[Collected data entries]
□ □ □ □ □ □ □
Lemma C9_sessions_are_a_list_witness :
  let db := (trackSession "s1" true (seed 0)).2 in
  ("s2" ∉ sessions db) ∧ ("s1" ∈ sessions db) ∧
  (trackSession "s2" false db).2 = db ∧
  (trackSession "s1" false db).1 = 0.
Proof.
  intros db.
  assert ("s2" ∉ sessions db) as Habs.
  { vm_compute. by intros [[=]|[]%elem_of_nil]%elem_of_cons. }
  assert ("s1" ∈ sessions db) as Hpres by (vm_compute; apply list_elem_of_here).
  split; [exact Habs|]. split; [exact Hpres|].
  split.
  - destruct (C9_sessions_are_a_list "s2" db) as (_ & Hdel & _).
    destruct (Hdel Habs) as (_ & _ & Hnoop). by apply Hnoop.
  - destruct (C9_sessions_are_a_list "s1" db) as (_ & _ & Hdel & _).
    destruct (Hdel Hpres) as (l1 & l2 & _ & _ & _ & ->). by vm_compute.
Defined.

(** C9, as stated, fails: activating an id that is already active raises the
    reported count, which then exceeds the number of distinct active ids. *)
Lemma C9_duplicate_session_counterexample :
  let db := (trackSession "s1" true (seed 0)).2 in
  let out := trackSession "s1" true db in
  ("s1" ∈ sessions db) ∧
  activeSessions (analytics db) = 1 ∧
  out.1 = 2 ∧
  distinct_sessions out.2 = 1 ∧
  out.1 ≠ distinct_sessions out.2.
Proof.
  cbn zeta. split_and!; try by vm_compute.
  vm_compute. apply list_elem_of_here.
Qed.

(** C10. For every account number [N], [getTransactionsByAccountNumber N]
    returns exactly the log entries whose source [accountNumber] is [N], in
    insertion order: an entry is returned if and only if it is in the log
    with source [N], the result is a sublist of the log, and pushing a record
    extends the result by that record when its source is [N] and leaves it
    alone otherwise.  A transfer whose [destinationAccount] is [N] and whose
    source is another account is never in the result; in particular a
    transfer from another account into [N] leaves the history of [N] as it
    was, even when it completes and raises the balance of [N]. *)
Theorem C10_history_lists_source_entries N db :
  (∀ x, x ∈ getTransactionsByAccountNumber N db ↔
        x ∈ transactions db ∧ Transaction.accountNumber x = N) ∧
  getTransactionsByAccountNumber N db `sublist_of` transactions db ∧
  (∀ x, getTransactionsByAccountNumber N
          (set_transactions (transactions db ++ [x]) db) =
        getTransactionsByAccountNumber N db ++
          (if decide (Transaction.accountNumber x = N) then [x] else [])) ∧
  (∀ x, Transaction.destinationAccount x = Some N →
        Transaction.accountNumber x ≠ N →
        x ∉ getTransactionsByAccountNumber N db) ∧
  (∀ env A amount, fresh env db → A ≠ N →
     let out := processTransfer env A N amount db in
     getTransactionsByAccountNumber N out.2 =
       getTransactionsByAccountNumber N db).
Proof.
  unfold getTransactionsByAccountNumber. split_and!.
  - intros x. rewrite list_elem_of_filter. tauto.
  - apply sublist_filter.
  - intros x. cbn. by rewrite filter_app.
  - intros x _ Hne [Hx _]%list_elem_of_filter. done.
  - intros env A amount Hfresh Hne. cbn zeta.
    destruct (processTransfer_log env A N amount db Hfresh) as [_ ->].
    rewrite filter_app, filter_cons, filter_nil. cbn.
    rewrite decide_False by done. by rewrite app_nil_r.
Qed.

Lemma C10_history_lists_source_entries_witness :
  let env := mkEnv "3f0c" 1700000000000 in
  let out := processTransfer env "10001" "10002" 750 (seed 0) in
  fresh env (seed 0) ∧ "10001" ≠ "10002" ∧
  Result.success out.1 = true ∧
  getCustomerBalance "10002" out.2 = Some 8250 ∧
  getTransactionsByAccountNumber "10002" out.2 =
    getTransactionsByAccountNumber "10002" (seed 0).
Proof.
  intros env out.
  assert (fresh env (seed 0)) as Hfresh
    by (vm_compute; repeat constructor; by intros [=]).
  split; [exact Hfresh|]. split; [done|].
  split; [by vm_compute|]. split; [by vm_compute|].
  destruct (C10_history_lists_source_entries "10002" (seed 0))
    as (_ & _ & _ & _ & Hkeep).
  by apply Hkeep.
Defined.


(** * Further properties of the ledger *)

(** ** The customer table *)

Section customer_table.
Implicit Types (db : Db) (cs : list Customer.t).

Lemma identity_alter amount i cs :
  identity <$> alter (add_balance amount) i cs = identity <$> cs.
Proof.
  revert i. induction cs as [|c cs IH]; intros [|i]; cbn; [done..| |].
  - done.
  - by rewrite IH.
Qed.

Lemma updateCustomerBalance_identity n amount db :
  identity <$> customers (updateCustomerBalance n amount db).2 =
  identity <$> customers db.
Proof.
  unfold updateCustomerBalance.
  destruct (list_find _ _) as [[i c]|]; cbn; [|done].
  apply identity_alter.
Qed.


Lemma getCustomerByAccountNumber_None n db :
  getCustomerByAccountNumber n db = None ↔ getCustomerBalance n db = None.
Proof.
  rewrite <- getCustomerByAccountNumber_balance.
  by destruct (getCustomerByAccountNumber n db).
Qed.
End customer_table.








(** X3. Looking a customer up by account number or by id returns the first
    customer of the table that carries it, and nothing when no customer
    does; [getCustomerBalance] is [null] exactly when the lookup by account
    number finds nobody, and otherwise is the balance of the customer
    found. *)
Theorem X3_customer_lookups n db :
  (∀ c, getCustomerByAccountNumber n db = Some c →
        Customer.accountNumber c = n ∧
        getCustomerBalance n db = Some (Customer.balance c) ∧
        ∃ i, customers db !! i = Some c ∧
             ∀ j c', customers db !! j = Some c' → (j < i)%nat →
                     Customer.accountNumber c' ≠ n) ∧
  (getCustomerByAccountNumber n db = None ↔
   ∀ c, c ∈ customers db → Customer.accountNumber c ≠ n) ∧
  (getCustomerBalance n db = None ↔ getCustomerByAccountNumber n db = None) ∧
  (∀ c, getCustomerById n db = Some c →
        Customer.id c = n ∧ c ∈ customers db ∧
        ∃ i, customers db !! i = Some c ∧
             ∀ j c', customers db !! j = Some c' → (j < i)%nat →
                     Customer.id c' ≠ n) ∧
  (getCustomerById n db = None ↔
   ∀ c, c ∈ customers db → Customer.id c ≠ n).
Proof.
  split_and!.
  - intros c Hc. pose proof (getCustomerByAccountNumber_balance n db) as Hb.
    rewrite Hc in Hb. cbn in Hb. unfold getCustomerByAccountNumber in Hc.
    destruct (list_find _ _) as [[i c0]|] eqn:Hf; simplify_eq/=.
    apply list_find_Some in Hf as (Hi & Hn & Hfirst).
    split_and!; [done..|]. exists i. split; [done|].
    intros j c' Hj Hlt. by apply (Hfirst j c').
  - unfold getCustomerByAccountNumber. rewrite fmap_None, list_find_None.
    by rewrite Forall_forall.
  - by rewrite getCustomerByAccountNumber_None.
  - unfold getCustomerById. intros c Hc.
    destruct (list_find _ _) as [[i c0]|] eqn:Hf; simplify_eq/=.
    apply list_find_Some in Hf as (Hi & Hn & Hfirst).
    split; [done|]. split; [by eapply list_elem_of_lookup_2|].
    exists i. split; [done|]. intros j c' Hj Hlt. by apply (Hfirst j c').
  - unfold getCustomerById. rewrite fmap_None, list_find_None.
    by rewrite Forall_forall.
Qed.

Lemma X3_customer_lookups_witness :
  (∃ c, getCustomerByAccountNumber "10002" (seed 0) = Some c ∧
        Customer.accountNumber c = "10002" ∧
        getCustomerBalance "10002" (seed 0) = Some (Customer.balance c)) ∧
  (∃ c, getCustomerById "3" (seed 0) = Some c ∧ Customer.id c = "3").
Proof.
  split.
  - eexists. split; [by vm_compute|].
    destruct (X3_customer_lookups "10002" (seed 0)) as (H & _).
    edestruct H as (Hn & Hb & _); [by vm_compute|]. by split.
  - eexists. split; [by vm_compute|].
    destruct (X3_customer_lookups "3" (seed 0)) as (_ & _ & _ & H & _).
    edestruct H as (Hn & _); [by vm_compute|]. done.
Defined.

(** ** Outcomes of the engine operations *)

Section engine_outcomes.
Implicit Types (db : Db) (env : Env).

Lemma exists_iff_balance n db :
  is_Some (getCustomerByAccountNumber n db) ↔
  ∃ b, getCustomerBalance n db = Some b.
Proof.
  rewrite <- getCustomerByAccountNumber_balance.
  destruct (getCustomerByAccountNumber n db) as [c|]; cbn.
  - split; [by eauto|]. by intros _.
  - split; [by intros [??]|]. by intros [??].
Qed.

Lemma processTransfer_succeeds_iff env s d x db :
  Result.success (processTransfer env s d x db).1 = true ↔
  (∃ b, getCustomerBalance s db = Some b ∧ x ≤ b) ∧
  is_Some (getCustomerByAccountNumber d db).
Proof.
  split.
  - intros (bs & bd & Hs & Hle & Hd)%processTransfer_success.
    split; [by eauto|]. apply exists_iff_balance. eauto.
  - intros [(bs & Hs & Hle) (bd & Hd)%exists_iff_balance].
    by destruct (processTransfer_settles env s d x db bs bd Hs Hle Hd)
      as (db2 & -> & _).
Qed.



End engine_outcomes.

(** X4. When the engine reports success.  A deposit succeeds exactly when the
    account exists; a withdrawal exactly when the account exists and holds at
    least the amount; a transfer exactly when the source exists and holds at
    least the amount and the destination exists.  The sign of the amount
    plays no part. *)
Theorem X4_success_conditions env A B amount db :
  (Result.success (processDeposit env A amount db).1 = true ↔
   is_Some (getCustomerByAccountNumber A db)) ∧
  (Result.success (processWithdrawal env A amount db).1 = true ↔
   ∃ b, getCustomerBalance A db = Some b ∧ amount ≤ b) ∧
  (Result.success (processTransfer env A B amount db).1 = true ↔
   (∃ b, getCustomerBalance A db = Some b ∧ amount ≤ b) ∧
   is_Some (getCustomerByAccountNumber B db)).
Proof.
  split_and!.
  - rewrite processDeposit_success, bool_decide_eq_true, exists_iff_balance.
    split; [by intros [b ?]; exists b|by intros [b ?]; exists b].
  - rewrite processWithdrawal_success, negb_true_iff.
    apply insufficient_false.
  - apply processTransfer_succeeds_iff.
Qed.

(** X5. All or nothing: a deposit, withdrawal or transfer that reports
    failure has changed no customer record, and has still pushed its one
    record to the log. *)
Theorem X5_failure_changes_no_balance env A B amount db :
  (Result.success (processDeposit env A amount db).1 = false →
   customers (processDeposit env A amount db).2 = customers db ∧
   length (transactions (processDeposit env A amount db).2) =
     S (length (transactions db))) ∧
  (Result.success (processWithdrawal env A amount db).1 = false →
   customers (processWithdrawal env A amount db).2 = customers db ∧
   length (transactions (processWithdrawal env A amount db).2) =
     S (length (transactions db))) ∧
  (Result.success (processTransfer env A B amount db).1 = false →
   customers (processTransfer env A B amount db).2 = customers db ∧
   length (transactions (processTransfer env A B amount db).2) =
     S (length (transactions db))).
Proof.
  split_and!; intros Hfail; split.
  - by apply processDeposit_failure.
  - apply processDeposit_appends_one.
  - by apply processWithdrawal_failure.
  - apply processWithdrawal_appends_one.
  - by apply processTransfer_failure.
  - apply processTransfer_appends_one.
Qed.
□ □ □ □ □ □ □
In the records above, the line with "(seed 0) in" marks the start and the line with "Theorem X3_customer_lookups n" marks the end; copy that stretch exactly, both lines included, and nothing else.

**Exercise result:**
  let out := processTransfer env "10001" "10002" 750 (seed 0) in
  fresh env (seed 0) ∧ "10001" ≠ "10002" ∧
  Result.success out.1 = true ∧
  getCustomerBalance "10002" out.2 = Some 8250 ∧
  getTransactionsByAccountNumber "10002" out.2 =
    getTransactionsByAccountNumber "10002" (seed 0).
Proof.
  intros env out.
  assert (fresh env (seed 0)) as Hfresh
    by (vm_compute; repeat constructor; by intros [=]).
  split; [exact Hfresh|]. split; [done|].
  split; [by vm_compute|]. split; [by vm_compute|].
  destruct (C10_history_lists_source_entries "10002" (seed 0))
    as (_ & _ & _ & _ & Hkeep).
  by apply Hkeep.
Defined.


(** * Further properties of the ledger *)

(** ** The customer table *)

Section customer_table.
Implicit Types (db : Db) (cs : list Customer.t).

Lemma identity_alter amount i cs :
  identity <$> alter (add_balance amount) i cs = identity <$> cs.
Proof.
  revert i. induction cs as [|c cs IH]; intros [|i]; cbn; [done..| |].
  - done.
  - by rewrite IH.
Qed.

Lemma updateCustomerBalance_identity n amount db :
  identity <$> customers (updateCustomerBalance n amount db).2 =
  identity <$> customers db.
Proof.
  unfold updateCustomerBalance.
  destruct (list_find _ _) as [[i c]|]; cbn; [|done].
  apply identity_alter.
Qed.


Lemma getCustomerByAccountNumber_None n db :
  getCustomerByAccountNumber n db = None ↔ getCustomerBalance n db = None.
Proof.
  rewrite <- getCustomerByAccountNumber_balance.
  by destruct (getCustomerByAccountNumber n db).
Qed.
End customer_table.








(** X3. Looking a customer up by account number or by id returns the first
    customer of the table that carries it, and nothing when no customer
    does; [getCustomerBalance] is [null] exactly when the lookup by account
    number finds nobody, and otherwise is the balance of the customer
    found. *)
Theorem X3_customer_lookups n db :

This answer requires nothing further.